— AIM OF THE TASK —
Pick out the lines below with "apply" and list them.

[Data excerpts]
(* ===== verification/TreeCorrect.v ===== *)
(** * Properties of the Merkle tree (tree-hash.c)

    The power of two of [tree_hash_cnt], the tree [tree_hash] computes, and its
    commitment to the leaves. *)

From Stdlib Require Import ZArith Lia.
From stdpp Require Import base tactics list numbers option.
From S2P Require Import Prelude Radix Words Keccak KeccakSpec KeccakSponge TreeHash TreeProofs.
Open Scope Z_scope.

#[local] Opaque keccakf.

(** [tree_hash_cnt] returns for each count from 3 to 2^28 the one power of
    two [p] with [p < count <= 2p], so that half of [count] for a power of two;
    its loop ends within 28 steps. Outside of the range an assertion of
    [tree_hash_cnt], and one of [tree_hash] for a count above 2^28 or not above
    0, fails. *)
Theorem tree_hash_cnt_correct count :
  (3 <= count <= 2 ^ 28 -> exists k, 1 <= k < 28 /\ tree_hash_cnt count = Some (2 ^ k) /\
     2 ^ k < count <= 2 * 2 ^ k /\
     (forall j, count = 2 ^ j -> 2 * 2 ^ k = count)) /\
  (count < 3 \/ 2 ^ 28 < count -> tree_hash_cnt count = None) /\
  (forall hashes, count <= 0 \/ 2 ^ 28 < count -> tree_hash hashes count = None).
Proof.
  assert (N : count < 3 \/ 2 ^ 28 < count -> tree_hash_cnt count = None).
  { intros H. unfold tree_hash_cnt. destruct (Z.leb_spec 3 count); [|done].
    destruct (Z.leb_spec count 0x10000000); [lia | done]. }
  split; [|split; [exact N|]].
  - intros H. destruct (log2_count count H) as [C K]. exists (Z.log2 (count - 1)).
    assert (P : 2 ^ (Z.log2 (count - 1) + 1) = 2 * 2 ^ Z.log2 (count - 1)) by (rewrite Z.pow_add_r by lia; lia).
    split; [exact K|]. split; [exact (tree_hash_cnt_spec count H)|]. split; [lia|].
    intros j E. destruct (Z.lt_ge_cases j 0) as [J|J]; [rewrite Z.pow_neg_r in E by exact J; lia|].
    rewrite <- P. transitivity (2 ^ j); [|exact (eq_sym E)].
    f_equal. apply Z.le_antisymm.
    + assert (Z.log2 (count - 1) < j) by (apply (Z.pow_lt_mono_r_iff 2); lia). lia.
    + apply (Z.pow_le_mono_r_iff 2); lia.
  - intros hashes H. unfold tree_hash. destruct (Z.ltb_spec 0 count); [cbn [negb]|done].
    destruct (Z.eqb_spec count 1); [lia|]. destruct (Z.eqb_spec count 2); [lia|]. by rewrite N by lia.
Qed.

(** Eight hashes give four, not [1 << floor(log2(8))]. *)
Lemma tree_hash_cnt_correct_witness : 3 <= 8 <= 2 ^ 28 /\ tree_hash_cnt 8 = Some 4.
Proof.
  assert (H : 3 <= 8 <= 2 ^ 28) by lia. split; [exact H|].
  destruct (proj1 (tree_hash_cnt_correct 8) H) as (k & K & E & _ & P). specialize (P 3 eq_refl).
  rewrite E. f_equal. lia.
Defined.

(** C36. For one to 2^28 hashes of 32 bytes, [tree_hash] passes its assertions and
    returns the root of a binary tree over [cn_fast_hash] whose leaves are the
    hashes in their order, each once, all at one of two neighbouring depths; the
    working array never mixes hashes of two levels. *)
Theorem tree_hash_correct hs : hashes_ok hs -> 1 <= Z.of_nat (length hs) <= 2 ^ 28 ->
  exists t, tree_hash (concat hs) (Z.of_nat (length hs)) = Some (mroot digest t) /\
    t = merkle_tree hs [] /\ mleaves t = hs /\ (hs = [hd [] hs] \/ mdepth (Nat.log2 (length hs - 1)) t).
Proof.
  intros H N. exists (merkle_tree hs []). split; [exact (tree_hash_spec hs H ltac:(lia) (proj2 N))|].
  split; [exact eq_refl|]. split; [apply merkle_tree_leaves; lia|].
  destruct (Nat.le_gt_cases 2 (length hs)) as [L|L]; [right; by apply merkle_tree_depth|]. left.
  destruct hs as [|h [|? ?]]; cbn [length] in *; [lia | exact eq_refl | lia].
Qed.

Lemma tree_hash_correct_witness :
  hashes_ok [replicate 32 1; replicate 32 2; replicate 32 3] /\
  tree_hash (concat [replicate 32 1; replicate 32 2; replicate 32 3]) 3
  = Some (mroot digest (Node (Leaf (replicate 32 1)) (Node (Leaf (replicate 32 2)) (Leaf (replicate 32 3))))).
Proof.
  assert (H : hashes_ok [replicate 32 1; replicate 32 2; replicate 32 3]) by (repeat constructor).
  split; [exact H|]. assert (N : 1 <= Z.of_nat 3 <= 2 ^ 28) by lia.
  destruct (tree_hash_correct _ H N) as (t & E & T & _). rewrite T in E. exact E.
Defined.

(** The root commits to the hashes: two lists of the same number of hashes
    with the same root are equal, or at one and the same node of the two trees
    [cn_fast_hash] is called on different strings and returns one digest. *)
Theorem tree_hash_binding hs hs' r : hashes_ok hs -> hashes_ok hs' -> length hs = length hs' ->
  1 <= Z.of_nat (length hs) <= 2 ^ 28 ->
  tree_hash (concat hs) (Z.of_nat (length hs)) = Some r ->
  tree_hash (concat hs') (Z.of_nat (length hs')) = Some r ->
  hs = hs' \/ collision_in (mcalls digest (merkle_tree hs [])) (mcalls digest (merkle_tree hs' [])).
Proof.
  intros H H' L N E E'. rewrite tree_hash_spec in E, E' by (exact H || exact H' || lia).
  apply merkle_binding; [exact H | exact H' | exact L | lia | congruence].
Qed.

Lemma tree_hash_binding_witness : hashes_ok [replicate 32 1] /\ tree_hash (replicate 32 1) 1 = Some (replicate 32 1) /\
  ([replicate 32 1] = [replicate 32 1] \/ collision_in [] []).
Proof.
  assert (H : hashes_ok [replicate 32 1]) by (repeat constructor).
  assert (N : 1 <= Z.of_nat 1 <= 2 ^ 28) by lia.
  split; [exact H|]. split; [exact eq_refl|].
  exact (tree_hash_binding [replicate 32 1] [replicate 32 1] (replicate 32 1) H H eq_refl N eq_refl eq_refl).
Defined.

— RESULT BELOW —
    f_equal. apply Z.le_antisymm.
    + assert (Z.log2 (count - 1) < j) by (apply (Z.pow_lt_mono_r_iff 2); lia). lia.
    + apply (Z.pow_le_mono_r_iff 2); lia.
  split; [exact eq_refl|]. split; [apply merkle_tree_leaves; lia|].
  destruct (Nat.le_gt_cases 2 (length hs)) as [L|L]; [right; by apply merkle_tree_depth|]. left.
  apply merkle_binding; [exact H | exact H' | exact L | lia | congruence].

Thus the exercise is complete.